The youth participated in a full day of school about 50 % of the time, Eagan said. Many are working at a fourth grade level. Eagan found the majority of teens, 45 out of 68, participated in none—or only one—of the available treatment programs offered between January and July of 2019, including anger management, substance abuse treatment and life skills
The report also examined conditions for youth ages 18 to 21. Restrictive housing is still used as a method of dealing with inmates who are involved in fights, she said. There were 365 instances of inmates ages 18 to 21 being placed in restrictive housing with no contact to others 23.5 hours a day for periods of seven to 14 days, she said.
“That’s solitary confinement and that includes solitary confinement for youth with mental health issues,” Eagan said.
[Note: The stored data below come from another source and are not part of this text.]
(** ** The component *)

(** The component instance together with the host objects it reaches:
    the prop [audioBuffer], the two pieces of React state, the five refs,
    the source nodes created so far (a node is named by its index), the
    animation-frame callbacks that are scheduled (handle, and the
    [audioBuffer] their [updateProgress] closure captured), the next handle,
    and the [playAudio] calls waiting on [resume()]. *)
Record Player : Type := mkPlayer {
  audioBuffer : option AudioBuffer;
  isPlaying : bool;
  progress : Q;
  audioContextRef : option AudioContext;
  sourceNodeRef : option nat;
  startTimeRef : Q;
  pauseTimeRef : Q;
  animationFrameRef : nat;
  nodes : list SourceNode;
  frames : list (nat * option AudioBuffer);
  nextFrame : nat;
  resumes : list AudioBuffer
}.

Definition with_audioBuffer (v : option AudioBuffer) (p : Player) : Player :=
  mkPlayer v (isPlaying p) (progress p) (audioContextRef p) (sourceNodeRef p)
    (startTimeRef p) (pauseTimeRef p) (animationFrameRef p) (nodes p)
    (frames p) (nextFrame p) (resumes p).
Definition with_isPlaying (v : bool) (p : Player) : Player :=
  mkPlayer (audioBuffer p) v (progress p) (audioContextRef p) (sourceNodeRef p)
    (startTimeRef p) (pauseTimeRef p) (animationFrameRef p) (nodes p)
    (frames p) (nextFrame p) (resumes p).
Definition with_progress (v : Q) (p : Player) : Player :=
  mkPlayer (audioBuffer p) (isPlaying p) v (audioContextRef p) (sourceNodeRef p)
    (startTimeRef p) (pauseTimeRef p) (animationFrameRef p) (nodes p)
    (frames p) (nextFrame p) (resumes p).
Definition with_audioContextRef (v : option AudioContext) (p : Player) : Player :=
  mkPlayer (audioBuffer p) (isPlaying p) (progress p) v (sourceNodeRef p)
    (startTimeRef p) (pauseTimeRef p) (animationFrameRef p) (nodes p)
    (frames p) (nextFrame p) (resumes p).
Definition with_sourceNodeRef (v : option nat) (p : Player) : Player :=
  mkPlayer (audioBuffer p) (isPlaying p) (progress p) (audioContextRef p) v
    (startTimeRef p) (pauseTimeRef p) (animationFrameRef p) (nodes p)
    (frames p) (nextFrame p) (resumes p).
Definition with_startTimeRef (v : Q) (p : Player) : Player :=
  mkPlayer (audioBuffer p) (isPlaying p) (progress p) (audioContextRef p)
    (sourceNodeRef p) v (pauseTimeRef p) (animationFrameRef p) (nodes p)
    (frames p) (nextFrame p) (resumes p).
Definition with_pauseTimeRef (v : Q) (p : Player) : Player :=
  mkPlayer (audioBuffer p) (isPlaying p) (progress p) (audioContextRef p)
    (sourceNodeRef p) (startTimeRef p) v (animationFrameRef p) (nodes p)
    (frames p) (nextFrame p) (resumes p).
Definition with_animationFrameRef (v : nat) (p : Player) : Player :=
  mkPlayer (audioBuffer p) (isPlaying p) (progress p) (audioContextRef p)
    (sourceNodeRef p) (startTimeRef p) (pauseTimeRef p) v (nodes p)
    (frames p) (nextFrame p) (resumes p).
Definition with_nodes (v : list SourceNode) (p : Player) : Player :=
  mkPlayer (audioBuffer p) (isPlaying p) (progress p) (audioContextRef p)
    (sourceNodeRef p) (startTimeRef p) (pauseTimeRef p) (animationFrameRef p) v
    (frames p) (nextFrame p) (resumes p).
Definition with_frames (v : list (nat * option AudioBuffer)) (p : Player) : Player :=
  mkPlayer (audioBuffer p) (isPlaying p) (progress p) (audioContextRef p)
    (sourceNodeRef p) (startTimeRef p) (pauseTimeRef p) (animationFrameRef p)
    (nodes p) v (nextFrame p) (resumes p).
Definition with_nextFrame (v : nat) (p : Player) : Player :=
  mkPlayer (audioBuffer p) (isPlaying p) (progress p) (audioContextRef p)
    (sourceNodeRef p) (startTimeRef p) (pauseTimeRef p) (animationFrameRef p)
    (nodes p) (frames p) v (resumes p).
Definition with_resumes (v : list AudioBuffer) (p : Player) : Player :=
  mkPlayer (audioBuffer p) (isPlaying p) (progress p) (audioContextRef p)
    (sourceNodeRef p) (startTimeRef p) (pauseTimeRef p) (animationFrameRef p)
    (nodes p) (frames p) (nextFrame p) v.

(** ** Effects: state passing with exceptions *)

Definition Eff (A : Type) : Type := Player -> Completion A * Player.

Definition ret {A} (a : A) : Eff A := fun p => (Normal a, p).

Definition bind {A B} (m : Eff A) (k : A -> Eff B) : Eff B :=
  fun p =>
    match m p with
    | (Normal a, p') => k a p'
    | (Throw e, p') => (Throw e, p')
    end.

Definition throw {A} (e : DOMException) : Eff A := fun p => (Throw e, p).

(** [try { m } catch (e) { h }]: the effects of [m] up to the exception are
    kept. *)
Definition try_catch {A} (m : Eff A) (h : DOMException -> Eff A) : Eff A :=
  fun p =>
    match m p with
    | (Normal a, p') => (Normal a, p')
    | (Throw e, p') => h e p'
    end.

Definition gets {A} (f : Player -> A) : Eff A := fun p => (Normal (f p), p).
Definition modify (f : Player -> Player) : Eff unit := fun p => (Normal tt, f p).

Declare Scope eff_scope.
Delimit Scope eff_scope with eff.
Notation "x <- m ;; k" := (bind m (fun x => k))
  (at level 61, m at next level, right associativity) : eff_scope.
Notation "m ;; k" := (bind m (fun _ => k))
  (at level 61, right associativity) : eff_scope.
Open Scope eff_scope.

(** The state an effectful call leaves behind, and how it completed. *)
Definition exec {A} (m : Eff A) (p : Player) : Player := snd (m p).
Definition completes {A} (m : Eff A) (p : Player) : bool :=
  match fst (m p) with Normal _ => true | Throw _ => false end.

(** ** Host facilities *)

Fixpoint set_nth {A} (i : nat) (x : A) (l : list A) : list A :=
  match l, i with
  | [], _ => []
  | _ :: t, O => x :: t
  | h :: t, S j => h :: set_nth j x t
  end.

(** A method call on the node named [id]: the node is replaced by its
    new state, an exception leaves it as it was. *)
Definition on_node (id : nat) (op : SourceNode -> Completion SourceNode) : Eff unit :=
  fun p =>
    match nth_error (nodes p) id with
    | None => (Throw TypeError, p)
    | Some n =>
        match op n with
        | Normal n' => (Normal tt, with_nodes (set_nth id n' (nodes p)) p)
        | Throw e => (Throw e, p)
        end
    end.

(** [audioContextRef.current], a [TypeError] when it is null. *)
Definition the_context : Eff AudioContext :=
  fun p =>
    match audioContextRef p with
    | Some ctx => (Normal ctx, p)
    | None => (Throw TypeError, p)
    end.

(** [ctx.createBufferSource()]. *)
Definition createBufferSource : Eff nat :=
  fun p => (Normal (List.length (nodes p)), with_nodes (nodes p ++ [fresh_node]) p).

(** [requestAnimationFrame(cb)]: handles are positive and never reused. *)
Definition requestAnimationFrame (captured : option AudioBuffer) : Eff nat :=
  fun p =>
    (Normal (nextFrame p),
     with_nextFrame (S (nextFrame p))
       (with_frames (frames p ++ [(nextFrame p, captured)]) p)).

Definition drop_frame (h : nat) (l : list (nat * option AudioBuffer))
  : list (nat * option AudioBuffer) :=
  filter (fun f => negb (Nat.eqb (fst f) h)) l.

(** [cancelAnimationFrame(h)]: silently ignores a handle that is not
    scheduled. *)
Definition cancelAnimationFrame (h : nat) : Eff unit :=
  modify (fun p => with_frames (drop_frame h (frames p)) p).

(** [ctx.resume()], once its promise has resolved. *)
Definition resume_context : Eff unit :=
  modify (fun p =>
    match audioContextRef p with
    | Some ctx =>
        with_audioContextRef
          (Some {| currentTime := currentTime ctx; state := running;
                   strictStop := strictStop ctx |}) p
    | None => p
    end).

(** ** The transport functions *)

Definition setIsPlaying (b : bool) : Eff unit := modify (with_isPlaying b).
Definition setProgress (q : Q) : Eff unit := modify (with_progress q).

(** [stopAudio].  A node method reaches the context through the node
    ([node.context]), which is the one in [audioContextRef]. *)
Definition stopAudio : Eff unit :=
  r <- gets sourceNodeRef ;;
  match r with
  | Some id =>
      try_catch
        (ctx <- the_context ;;
         on_node id (node_stop ctx) ;;
         on_node id node_disconnect)
        (fun _ => ret tt) ;;
      modify (with_sourceNodeRef None)
  | None => ret tt
  end ;;
  h <- gets animationFrameRef ;;
  (if Nat.eqb h 0 then ret tt else cancelAnimationFrame h) ;;
  setIsPlaying false.

(** [updateProgress], as the closure of a render in which the prop
    [audioBuffer] was [captured]. *)
Definition updateProgress (captured : option AudioBuffer) : Eff unit :=
  c <- gets audioContextRef ;;
  r <- gets sourceNodeRef ;;
  match c, r, captured with
  | Some ctx, Some _, Some buf =>
      start <- gets startTimeRef ;;
      let elapsedTime := currentTime ctx - start in
      let currentProgress := (elapsedTime / duration buf) * 100 in
      if Qle_bool 100 currentProgress then
        setProgress 100 ;;
        stopAudio ;;
        modify (with_pauseTimeRef 0)
      else
        setProgress currentProgress ;;
        h <- requestAnimationFrame captured ;;
        modify (with_animationFrameRef h)
  | _, _, _ => ret tt
  end.

(** The part of [playAudio] that follows the [await]. *)
Definition playAudio_resumed (captured : AudioBuffer) : Eff unit :=
  r <- gets sourceNodeRef ;;
  match r with
  | Some id => ctx <- the_context ;; on_node id (node_stop ctx)
  | None => ret tt
  end ;;
  ctx <- the_context ;;
  source <- createBufferSource ;;
  on_node source (node_set_buffer captured) ;;
  on_node source node_connect ;;
  offset <- gets pauseTimeRef ;;
  modify (with_startTimeRef (currentTime ctx - offset)) ;;
  on_node source (node_start ctx offset) ;;
  modify (with_sourceNodeRef (Some source)) ;;
  setIsPlaying true ;;
  updateProgress (Some captured).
The DOC has made incremental gains in offering more programming, Eagan said. But she said she doubts it will be enough to satisfy the federal Department of Justice, which opened a civil rights investigation into the treatment of youth in Connecticut’s prisons after her first report was released in January of 2019.
Eagan is suggesting that the DOC provide small group programming during the pandemic and allow youth to have access to responsible adults who can discuss the public health crisis and their concerns for their families and their relationship with correction staff.
She also recommends an educational intake assessment process and monitoring process which would be reported to JJPOC on a regular basis. Eagan said the JJPOC should tour Manson and York to view cell confinement and segregation areas and make changes to state law to ensure youth aren’t held in prolonged isolation.
Mental health screening also should be addressed and new directives regarding treatment programming should be put in place with the legislature making sure the DOC has adequate resources to meet the needs of the incarcerated youth population, Eagan said.
“The DOC is fulfilling its role as an adult correctional institution,” Eagan said. “But is the correctional system equipped to respond to the intensive mental health and educational needs of incarcerated youth?”